Directions for this task → Copy exactly the lines of the records below, and only those lines, beginning with the line that contains "None]) as [[H | H] _]." and ending with the line that contains "as [status [Hin Hle]].".

########

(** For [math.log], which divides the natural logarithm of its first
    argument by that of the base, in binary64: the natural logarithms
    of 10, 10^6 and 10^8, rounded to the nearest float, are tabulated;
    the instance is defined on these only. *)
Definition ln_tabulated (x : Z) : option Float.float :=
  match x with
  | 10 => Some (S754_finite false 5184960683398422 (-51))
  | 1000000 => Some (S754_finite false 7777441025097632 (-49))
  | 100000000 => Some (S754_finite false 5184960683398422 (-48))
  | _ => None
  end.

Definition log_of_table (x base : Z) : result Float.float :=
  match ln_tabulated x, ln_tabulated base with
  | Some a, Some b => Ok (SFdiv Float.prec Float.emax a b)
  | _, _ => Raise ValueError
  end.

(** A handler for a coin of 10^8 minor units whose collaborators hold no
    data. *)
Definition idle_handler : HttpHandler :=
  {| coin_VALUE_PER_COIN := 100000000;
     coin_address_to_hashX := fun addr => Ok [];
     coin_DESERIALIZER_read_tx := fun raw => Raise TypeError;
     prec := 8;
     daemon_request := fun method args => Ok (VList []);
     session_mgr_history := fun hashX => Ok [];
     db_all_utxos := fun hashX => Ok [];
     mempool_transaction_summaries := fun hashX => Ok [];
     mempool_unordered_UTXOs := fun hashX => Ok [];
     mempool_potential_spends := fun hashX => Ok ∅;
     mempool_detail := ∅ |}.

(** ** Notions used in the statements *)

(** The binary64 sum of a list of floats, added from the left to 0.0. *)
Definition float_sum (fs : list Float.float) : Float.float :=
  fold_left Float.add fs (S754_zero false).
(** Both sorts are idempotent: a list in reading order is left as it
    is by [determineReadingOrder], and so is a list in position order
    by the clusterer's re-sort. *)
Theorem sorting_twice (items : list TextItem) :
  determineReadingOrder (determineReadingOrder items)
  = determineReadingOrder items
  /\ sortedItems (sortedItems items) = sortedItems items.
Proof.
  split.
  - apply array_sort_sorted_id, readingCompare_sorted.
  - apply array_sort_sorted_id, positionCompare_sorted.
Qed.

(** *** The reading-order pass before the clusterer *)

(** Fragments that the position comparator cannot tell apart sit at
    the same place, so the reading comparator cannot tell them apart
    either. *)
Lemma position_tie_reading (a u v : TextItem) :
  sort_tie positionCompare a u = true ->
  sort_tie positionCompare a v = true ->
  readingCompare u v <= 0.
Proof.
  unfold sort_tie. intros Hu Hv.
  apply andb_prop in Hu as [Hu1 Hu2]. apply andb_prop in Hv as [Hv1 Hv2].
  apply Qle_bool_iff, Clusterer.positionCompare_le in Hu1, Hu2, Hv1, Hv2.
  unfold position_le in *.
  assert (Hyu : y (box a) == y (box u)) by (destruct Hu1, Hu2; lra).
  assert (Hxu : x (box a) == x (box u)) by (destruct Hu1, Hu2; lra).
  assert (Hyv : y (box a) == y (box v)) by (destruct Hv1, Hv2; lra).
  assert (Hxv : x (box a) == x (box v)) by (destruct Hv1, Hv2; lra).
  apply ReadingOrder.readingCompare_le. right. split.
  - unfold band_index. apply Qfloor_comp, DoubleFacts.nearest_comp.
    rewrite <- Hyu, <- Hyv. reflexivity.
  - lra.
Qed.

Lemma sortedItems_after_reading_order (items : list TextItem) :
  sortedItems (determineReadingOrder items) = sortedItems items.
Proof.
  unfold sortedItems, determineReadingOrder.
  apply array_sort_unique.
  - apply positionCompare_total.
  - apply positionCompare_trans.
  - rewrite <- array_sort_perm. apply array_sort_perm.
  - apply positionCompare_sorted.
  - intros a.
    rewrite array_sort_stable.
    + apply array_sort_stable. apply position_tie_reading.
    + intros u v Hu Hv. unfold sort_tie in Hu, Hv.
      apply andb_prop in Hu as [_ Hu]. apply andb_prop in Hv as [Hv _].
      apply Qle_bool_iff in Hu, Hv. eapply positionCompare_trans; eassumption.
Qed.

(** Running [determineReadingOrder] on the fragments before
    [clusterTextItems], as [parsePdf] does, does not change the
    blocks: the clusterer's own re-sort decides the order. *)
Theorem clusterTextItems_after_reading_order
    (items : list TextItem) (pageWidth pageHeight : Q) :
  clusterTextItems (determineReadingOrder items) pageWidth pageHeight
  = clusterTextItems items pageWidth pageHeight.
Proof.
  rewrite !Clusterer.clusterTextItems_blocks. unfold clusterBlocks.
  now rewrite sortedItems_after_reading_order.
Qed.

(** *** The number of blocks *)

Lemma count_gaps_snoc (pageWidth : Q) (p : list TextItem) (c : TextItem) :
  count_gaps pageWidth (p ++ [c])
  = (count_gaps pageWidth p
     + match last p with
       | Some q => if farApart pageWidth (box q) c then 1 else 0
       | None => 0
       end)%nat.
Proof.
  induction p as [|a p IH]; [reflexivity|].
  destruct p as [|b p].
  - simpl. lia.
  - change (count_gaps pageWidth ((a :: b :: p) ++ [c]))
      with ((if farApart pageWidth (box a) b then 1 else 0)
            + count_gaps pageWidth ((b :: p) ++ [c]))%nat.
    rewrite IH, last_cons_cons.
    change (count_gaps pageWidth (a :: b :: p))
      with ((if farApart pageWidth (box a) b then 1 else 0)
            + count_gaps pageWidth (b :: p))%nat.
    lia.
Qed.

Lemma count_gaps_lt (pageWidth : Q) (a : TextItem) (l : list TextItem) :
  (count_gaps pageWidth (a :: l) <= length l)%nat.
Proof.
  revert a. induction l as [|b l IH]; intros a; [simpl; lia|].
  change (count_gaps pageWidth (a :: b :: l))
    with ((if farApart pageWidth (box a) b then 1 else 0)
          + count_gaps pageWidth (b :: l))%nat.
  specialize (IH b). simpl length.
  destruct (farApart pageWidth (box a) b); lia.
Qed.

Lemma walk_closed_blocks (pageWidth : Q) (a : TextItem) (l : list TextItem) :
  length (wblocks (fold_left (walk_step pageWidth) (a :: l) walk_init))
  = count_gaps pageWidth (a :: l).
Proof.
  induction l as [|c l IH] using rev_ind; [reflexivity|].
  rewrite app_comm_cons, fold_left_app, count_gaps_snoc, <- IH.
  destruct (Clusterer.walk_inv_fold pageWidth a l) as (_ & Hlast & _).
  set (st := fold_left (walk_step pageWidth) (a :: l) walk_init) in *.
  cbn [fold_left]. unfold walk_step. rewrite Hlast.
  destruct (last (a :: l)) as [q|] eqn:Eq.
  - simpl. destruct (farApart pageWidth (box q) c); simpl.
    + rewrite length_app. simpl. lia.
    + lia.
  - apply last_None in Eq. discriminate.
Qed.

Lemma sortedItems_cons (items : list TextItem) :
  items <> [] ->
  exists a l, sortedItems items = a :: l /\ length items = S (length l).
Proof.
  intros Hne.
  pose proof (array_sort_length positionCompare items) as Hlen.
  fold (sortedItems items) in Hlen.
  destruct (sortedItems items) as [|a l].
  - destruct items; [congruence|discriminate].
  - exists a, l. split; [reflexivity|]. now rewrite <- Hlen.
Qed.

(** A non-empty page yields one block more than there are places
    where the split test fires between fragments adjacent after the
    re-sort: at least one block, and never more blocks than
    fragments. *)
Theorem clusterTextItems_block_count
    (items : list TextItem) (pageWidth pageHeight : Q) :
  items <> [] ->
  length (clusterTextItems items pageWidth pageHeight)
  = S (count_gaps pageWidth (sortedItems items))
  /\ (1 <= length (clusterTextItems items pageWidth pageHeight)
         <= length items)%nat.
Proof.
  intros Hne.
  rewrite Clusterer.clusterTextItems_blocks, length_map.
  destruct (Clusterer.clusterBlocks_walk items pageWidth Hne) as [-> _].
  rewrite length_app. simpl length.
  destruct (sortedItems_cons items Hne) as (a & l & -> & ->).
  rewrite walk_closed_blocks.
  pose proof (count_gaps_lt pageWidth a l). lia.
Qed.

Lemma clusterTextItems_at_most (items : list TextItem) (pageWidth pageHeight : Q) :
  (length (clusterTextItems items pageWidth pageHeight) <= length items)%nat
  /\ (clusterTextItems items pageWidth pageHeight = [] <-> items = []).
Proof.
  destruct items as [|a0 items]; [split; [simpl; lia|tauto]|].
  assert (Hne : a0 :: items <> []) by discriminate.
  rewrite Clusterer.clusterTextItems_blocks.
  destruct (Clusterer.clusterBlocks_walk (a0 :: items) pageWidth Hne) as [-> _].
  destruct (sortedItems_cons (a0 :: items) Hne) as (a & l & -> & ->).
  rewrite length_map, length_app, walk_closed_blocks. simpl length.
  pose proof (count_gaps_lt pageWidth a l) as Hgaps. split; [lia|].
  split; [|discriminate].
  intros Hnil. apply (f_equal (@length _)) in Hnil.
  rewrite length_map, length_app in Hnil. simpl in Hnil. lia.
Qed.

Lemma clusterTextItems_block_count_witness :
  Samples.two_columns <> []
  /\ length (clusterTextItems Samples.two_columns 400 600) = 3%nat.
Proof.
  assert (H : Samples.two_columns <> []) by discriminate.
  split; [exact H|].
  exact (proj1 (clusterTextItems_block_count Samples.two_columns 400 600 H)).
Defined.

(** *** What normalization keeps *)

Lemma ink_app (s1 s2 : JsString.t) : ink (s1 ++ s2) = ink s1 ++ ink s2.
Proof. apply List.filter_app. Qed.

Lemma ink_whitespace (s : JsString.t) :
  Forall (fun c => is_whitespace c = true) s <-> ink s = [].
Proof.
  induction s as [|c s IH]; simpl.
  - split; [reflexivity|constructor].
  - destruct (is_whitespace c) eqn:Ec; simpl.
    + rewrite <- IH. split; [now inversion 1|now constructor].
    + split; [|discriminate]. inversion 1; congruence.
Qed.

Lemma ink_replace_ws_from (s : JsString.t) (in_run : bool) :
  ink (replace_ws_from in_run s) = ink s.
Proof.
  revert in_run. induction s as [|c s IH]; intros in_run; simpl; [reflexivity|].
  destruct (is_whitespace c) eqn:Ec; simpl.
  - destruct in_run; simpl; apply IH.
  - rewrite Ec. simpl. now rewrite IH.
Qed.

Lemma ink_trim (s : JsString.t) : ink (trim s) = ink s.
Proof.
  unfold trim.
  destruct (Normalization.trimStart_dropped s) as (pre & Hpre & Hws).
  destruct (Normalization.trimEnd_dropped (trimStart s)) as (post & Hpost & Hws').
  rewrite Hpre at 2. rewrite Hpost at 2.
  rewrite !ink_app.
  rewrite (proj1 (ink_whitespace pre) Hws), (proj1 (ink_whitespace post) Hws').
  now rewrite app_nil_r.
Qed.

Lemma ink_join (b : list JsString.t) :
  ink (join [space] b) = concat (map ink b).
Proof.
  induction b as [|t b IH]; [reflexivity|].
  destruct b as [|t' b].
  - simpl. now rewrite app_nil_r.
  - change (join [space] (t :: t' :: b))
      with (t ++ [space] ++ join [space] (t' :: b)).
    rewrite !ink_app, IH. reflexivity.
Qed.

########

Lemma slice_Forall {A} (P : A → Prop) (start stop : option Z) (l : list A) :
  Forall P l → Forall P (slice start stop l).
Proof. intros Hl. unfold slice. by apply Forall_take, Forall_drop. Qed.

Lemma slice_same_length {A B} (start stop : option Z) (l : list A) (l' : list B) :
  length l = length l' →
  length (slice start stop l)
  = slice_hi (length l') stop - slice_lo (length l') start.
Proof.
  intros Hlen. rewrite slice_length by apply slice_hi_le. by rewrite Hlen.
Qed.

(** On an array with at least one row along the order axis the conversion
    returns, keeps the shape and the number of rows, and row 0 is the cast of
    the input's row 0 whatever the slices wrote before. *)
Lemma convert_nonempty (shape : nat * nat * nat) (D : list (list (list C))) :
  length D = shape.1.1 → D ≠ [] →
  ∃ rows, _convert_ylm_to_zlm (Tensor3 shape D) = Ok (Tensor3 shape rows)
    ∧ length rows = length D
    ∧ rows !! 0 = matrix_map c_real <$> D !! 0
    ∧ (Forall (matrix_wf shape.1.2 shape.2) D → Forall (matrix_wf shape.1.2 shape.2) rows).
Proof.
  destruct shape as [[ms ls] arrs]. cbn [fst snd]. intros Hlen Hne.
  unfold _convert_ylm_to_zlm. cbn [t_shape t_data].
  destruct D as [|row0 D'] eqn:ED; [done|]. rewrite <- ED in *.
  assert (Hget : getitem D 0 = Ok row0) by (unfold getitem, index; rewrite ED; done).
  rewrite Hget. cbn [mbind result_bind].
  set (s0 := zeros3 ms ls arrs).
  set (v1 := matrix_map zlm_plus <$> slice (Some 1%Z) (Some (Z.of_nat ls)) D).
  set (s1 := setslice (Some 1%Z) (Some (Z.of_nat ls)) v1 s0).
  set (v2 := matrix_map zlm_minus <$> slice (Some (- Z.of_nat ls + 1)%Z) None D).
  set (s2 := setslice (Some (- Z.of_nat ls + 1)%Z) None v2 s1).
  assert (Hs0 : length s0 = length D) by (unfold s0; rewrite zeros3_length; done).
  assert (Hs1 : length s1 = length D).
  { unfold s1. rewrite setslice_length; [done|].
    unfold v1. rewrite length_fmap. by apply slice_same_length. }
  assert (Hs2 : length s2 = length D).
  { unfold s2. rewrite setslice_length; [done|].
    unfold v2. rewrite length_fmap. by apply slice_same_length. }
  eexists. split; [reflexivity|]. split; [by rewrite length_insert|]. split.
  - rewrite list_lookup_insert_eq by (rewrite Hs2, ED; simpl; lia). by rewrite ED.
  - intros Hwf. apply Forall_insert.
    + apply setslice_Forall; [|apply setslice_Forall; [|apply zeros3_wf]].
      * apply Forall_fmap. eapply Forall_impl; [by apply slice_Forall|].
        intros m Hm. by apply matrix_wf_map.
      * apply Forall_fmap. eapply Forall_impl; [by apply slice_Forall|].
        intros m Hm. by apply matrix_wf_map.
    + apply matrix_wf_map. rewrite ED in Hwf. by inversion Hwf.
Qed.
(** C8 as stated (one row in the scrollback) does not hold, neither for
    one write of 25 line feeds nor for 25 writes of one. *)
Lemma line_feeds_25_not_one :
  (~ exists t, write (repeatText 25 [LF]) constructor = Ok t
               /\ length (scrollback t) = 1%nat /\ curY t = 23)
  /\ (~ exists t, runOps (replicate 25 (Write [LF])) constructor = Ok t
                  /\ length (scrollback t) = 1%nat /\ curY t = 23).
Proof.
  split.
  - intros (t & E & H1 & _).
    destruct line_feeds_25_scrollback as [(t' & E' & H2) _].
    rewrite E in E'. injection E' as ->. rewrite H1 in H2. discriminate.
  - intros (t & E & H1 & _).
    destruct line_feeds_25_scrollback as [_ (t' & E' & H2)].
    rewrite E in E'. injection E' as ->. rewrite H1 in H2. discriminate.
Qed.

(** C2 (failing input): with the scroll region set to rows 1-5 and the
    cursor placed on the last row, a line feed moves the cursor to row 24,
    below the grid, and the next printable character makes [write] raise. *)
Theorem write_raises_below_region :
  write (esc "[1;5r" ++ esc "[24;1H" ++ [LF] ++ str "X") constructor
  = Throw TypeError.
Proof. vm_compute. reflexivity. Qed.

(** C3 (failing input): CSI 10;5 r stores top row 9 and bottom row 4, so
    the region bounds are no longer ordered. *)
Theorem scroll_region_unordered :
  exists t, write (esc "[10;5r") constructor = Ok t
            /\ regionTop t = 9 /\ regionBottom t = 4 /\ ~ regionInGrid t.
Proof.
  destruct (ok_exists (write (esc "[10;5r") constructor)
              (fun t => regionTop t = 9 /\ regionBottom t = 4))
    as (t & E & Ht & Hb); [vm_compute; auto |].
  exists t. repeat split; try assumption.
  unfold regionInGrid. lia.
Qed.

########

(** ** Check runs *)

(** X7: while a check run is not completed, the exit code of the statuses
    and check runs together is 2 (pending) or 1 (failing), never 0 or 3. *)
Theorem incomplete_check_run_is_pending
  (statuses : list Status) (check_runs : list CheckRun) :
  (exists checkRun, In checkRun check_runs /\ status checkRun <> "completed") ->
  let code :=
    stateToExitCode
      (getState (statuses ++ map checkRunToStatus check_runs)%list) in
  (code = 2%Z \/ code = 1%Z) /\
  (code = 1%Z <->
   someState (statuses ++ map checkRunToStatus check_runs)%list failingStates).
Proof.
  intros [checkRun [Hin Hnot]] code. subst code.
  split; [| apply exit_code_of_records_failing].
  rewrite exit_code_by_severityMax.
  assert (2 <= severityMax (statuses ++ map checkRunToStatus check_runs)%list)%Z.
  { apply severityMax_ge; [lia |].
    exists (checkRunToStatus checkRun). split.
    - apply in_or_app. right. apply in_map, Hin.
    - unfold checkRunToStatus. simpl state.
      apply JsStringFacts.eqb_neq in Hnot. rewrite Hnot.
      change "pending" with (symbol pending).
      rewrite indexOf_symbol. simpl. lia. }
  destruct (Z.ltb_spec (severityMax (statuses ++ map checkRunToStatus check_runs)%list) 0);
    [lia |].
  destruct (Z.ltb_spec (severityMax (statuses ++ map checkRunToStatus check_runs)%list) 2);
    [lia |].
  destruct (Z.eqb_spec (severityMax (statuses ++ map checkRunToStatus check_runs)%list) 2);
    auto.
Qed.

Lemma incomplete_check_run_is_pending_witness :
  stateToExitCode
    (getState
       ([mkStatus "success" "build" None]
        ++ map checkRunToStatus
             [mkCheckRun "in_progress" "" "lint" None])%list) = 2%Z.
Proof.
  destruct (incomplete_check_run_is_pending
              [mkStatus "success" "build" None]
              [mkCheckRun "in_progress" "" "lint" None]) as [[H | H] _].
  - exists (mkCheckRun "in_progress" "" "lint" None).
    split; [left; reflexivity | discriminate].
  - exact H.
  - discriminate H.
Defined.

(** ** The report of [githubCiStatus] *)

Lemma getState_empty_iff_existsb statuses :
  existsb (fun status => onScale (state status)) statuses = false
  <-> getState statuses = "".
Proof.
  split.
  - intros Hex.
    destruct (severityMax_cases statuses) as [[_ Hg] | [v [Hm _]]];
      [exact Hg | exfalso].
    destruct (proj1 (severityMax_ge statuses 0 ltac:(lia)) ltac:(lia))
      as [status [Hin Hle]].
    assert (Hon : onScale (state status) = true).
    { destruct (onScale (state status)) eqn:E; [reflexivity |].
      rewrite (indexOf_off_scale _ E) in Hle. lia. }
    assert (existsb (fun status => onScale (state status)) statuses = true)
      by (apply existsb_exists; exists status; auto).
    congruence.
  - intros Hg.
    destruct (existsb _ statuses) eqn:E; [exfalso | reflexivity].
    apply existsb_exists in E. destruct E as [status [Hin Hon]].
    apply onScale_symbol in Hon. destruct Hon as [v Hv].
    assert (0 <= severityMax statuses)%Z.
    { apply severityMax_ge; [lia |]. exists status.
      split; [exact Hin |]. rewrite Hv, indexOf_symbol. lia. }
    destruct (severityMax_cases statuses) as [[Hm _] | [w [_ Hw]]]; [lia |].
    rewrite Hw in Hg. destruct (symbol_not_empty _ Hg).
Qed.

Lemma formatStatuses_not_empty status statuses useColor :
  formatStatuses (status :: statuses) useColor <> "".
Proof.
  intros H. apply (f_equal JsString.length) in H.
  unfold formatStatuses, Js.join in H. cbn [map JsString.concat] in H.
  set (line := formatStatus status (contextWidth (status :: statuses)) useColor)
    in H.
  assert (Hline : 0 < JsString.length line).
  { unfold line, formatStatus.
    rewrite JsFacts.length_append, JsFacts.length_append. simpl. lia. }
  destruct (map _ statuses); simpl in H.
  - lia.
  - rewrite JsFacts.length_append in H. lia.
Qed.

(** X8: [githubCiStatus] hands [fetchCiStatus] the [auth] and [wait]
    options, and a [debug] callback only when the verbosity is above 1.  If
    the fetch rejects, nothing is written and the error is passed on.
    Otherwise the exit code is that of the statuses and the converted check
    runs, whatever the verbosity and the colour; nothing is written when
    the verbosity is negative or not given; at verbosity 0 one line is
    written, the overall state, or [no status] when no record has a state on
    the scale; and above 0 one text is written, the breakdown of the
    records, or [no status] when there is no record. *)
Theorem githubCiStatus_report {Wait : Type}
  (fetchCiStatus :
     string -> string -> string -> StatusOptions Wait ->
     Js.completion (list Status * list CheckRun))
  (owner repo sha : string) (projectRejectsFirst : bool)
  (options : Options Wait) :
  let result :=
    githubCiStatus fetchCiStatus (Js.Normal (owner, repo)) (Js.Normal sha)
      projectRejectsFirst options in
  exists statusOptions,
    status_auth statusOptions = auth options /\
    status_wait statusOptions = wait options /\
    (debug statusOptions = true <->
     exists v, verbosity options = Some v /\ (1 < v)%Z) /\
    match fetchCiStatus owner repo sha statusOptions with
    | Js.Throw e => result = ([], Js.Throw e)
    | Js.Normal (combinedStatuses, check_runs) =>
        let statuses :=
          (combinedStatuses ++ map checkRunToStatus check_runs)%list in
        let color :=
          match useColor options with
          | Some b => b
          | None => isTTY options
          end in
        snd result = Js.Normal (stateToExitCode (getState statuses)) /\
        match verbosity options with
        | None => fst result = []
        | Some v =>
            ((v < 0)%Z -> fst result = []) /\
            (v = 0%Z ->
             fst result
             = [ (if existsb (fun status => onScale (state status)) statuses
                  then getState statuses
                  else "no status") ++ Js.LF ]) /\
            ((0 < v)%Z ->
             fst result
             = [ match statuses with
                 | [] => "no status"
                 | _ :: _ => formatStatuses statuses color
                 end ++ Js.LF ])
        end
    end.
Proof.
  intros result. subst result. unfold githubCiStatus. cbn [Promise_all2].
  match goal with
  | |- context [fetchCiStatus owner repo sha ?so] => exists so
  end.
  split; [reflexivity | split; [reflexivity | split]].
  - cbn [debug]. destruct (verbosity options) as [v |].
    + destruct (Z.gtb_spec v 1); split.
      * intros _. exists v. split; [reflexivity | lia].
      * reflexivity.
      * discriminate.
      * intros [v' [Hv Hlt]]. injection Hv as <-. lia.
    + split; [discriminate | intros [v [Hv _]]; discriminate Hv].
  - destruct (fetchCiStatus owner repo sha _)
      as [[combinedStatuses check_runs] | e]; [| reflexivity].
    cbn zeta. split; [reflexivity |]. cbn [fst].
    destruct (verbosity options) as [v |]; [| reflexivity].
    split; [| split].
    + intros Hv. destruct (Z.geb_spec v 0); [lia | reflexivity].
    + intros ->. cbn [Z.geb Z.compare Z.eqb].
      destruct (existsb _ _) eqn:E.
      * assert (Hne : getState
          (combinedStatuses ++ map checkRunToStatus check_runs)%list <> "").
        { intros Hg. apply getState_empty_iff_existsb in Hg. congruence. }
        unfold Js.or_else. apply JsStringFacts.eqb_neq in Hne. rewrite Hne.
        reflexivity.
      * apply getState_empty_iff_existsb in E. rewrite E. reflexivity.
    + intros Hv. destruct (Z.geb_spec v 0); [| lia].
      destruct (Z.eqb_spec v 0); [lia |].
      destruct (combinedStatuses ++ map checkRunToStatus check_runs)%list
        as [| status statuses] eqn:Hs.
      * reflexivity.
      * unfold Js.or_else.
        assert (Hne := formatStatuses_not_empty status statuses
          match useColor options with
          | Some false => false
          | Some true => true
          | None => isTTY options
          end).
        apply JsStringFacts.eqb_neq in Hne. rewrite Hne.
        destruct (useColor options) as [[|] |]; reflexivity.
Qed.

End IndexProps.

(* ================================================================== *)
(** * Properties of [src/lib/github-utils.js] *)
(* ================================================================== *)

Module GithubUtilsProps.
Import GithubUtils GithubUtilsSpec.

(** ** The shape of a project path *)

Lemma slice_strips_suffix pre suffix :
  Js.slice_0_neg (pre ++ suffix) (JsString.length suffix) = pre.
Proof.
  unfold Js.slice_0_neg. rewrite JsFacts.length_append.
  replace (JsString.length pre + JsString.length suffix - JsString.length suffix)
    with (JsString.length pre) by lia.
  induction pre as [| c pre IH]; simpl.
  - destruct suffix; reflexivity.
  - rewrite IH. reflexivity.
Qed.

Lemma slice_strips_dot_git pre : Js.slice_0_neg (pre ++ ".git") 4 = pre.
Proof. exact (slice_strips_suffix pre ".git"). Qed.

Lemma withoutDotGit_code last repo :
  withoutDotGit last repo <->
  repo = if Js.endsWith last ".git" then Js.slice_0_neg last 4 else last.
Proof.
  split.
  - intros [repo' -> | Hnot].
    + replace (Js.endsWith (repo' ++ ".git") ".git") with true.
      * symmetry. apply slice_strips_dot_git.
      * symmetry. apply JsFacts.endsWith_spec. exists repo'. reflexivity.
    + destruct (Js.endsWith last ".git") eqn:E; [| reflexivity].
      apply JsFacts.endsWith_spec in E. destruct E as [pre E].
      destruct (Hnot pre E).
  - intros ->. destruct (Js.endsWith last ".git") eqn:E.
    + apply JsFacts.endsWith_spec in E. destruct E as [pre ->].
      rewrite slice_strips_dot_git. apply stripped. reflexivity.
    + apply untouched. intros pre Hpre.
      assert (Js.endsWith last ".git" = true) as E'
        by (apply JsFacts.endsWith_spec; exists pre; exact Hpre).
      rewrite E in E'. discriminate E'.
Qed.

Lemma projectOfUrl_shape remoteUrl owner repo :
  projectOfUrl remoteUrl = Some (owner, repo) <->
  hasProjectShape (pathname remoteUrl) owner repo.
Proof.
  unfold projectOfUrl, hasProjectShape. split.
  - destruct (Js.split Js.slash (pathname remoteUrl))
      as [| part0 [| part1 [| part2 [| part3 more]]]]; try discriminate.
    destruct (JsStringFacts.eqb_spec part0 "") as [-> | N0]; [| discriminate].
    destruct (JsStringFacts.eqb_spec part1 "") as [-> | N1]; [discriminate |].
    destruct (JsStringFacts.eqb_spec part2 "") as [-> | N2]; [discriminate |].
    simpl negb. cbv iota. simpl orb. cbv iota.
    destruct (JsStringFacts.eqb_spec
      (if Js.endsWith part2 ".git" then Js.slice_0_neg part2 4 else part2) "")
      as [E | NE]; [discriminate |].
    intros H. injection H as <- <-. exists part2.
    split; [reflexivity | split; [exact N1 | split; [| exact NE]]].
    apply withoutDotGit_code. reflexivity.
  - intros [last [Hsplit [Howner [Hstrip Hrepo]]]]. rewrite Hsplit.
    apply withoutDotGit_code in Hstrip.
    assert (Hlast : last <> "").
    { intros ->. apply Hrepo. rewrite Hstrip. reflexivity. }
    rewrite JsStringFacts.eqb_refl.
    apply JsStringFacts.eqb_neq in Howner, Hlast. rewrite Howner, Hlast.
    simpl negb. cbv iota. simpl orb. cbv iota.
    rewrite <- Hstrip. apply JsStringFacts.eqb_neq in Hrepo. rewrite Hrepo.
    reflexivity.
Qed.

########

Exercise answer →
              [mkCheckRun "in_progress" "" "lint" None]) as [[H | H] _].
  - exists (mkCheckRun "in_progress" "" "lint" None).
    split; [left; reflexivity | discriminate].
  - exact H.
  - discriminate H.
Defined.

(** ** The report of [githubCiStatus] *)

Lemma getState_empty_iff_existsb statuses :
  existsb (fun status => onScale (state status)) statuses = false
  <-> getState statuses = "".
Proof.
  split.
  - intros Hex.
    destruct (severityMax_cases statuses) as [[_ Hg] | [v [Hm _]]];
      [exact Hg | exfalso].
    destruct (proj1 (severityMax_ge statuses 0 ltac:(lia)) ltac:(lia))
      as [status [Hin Hle]].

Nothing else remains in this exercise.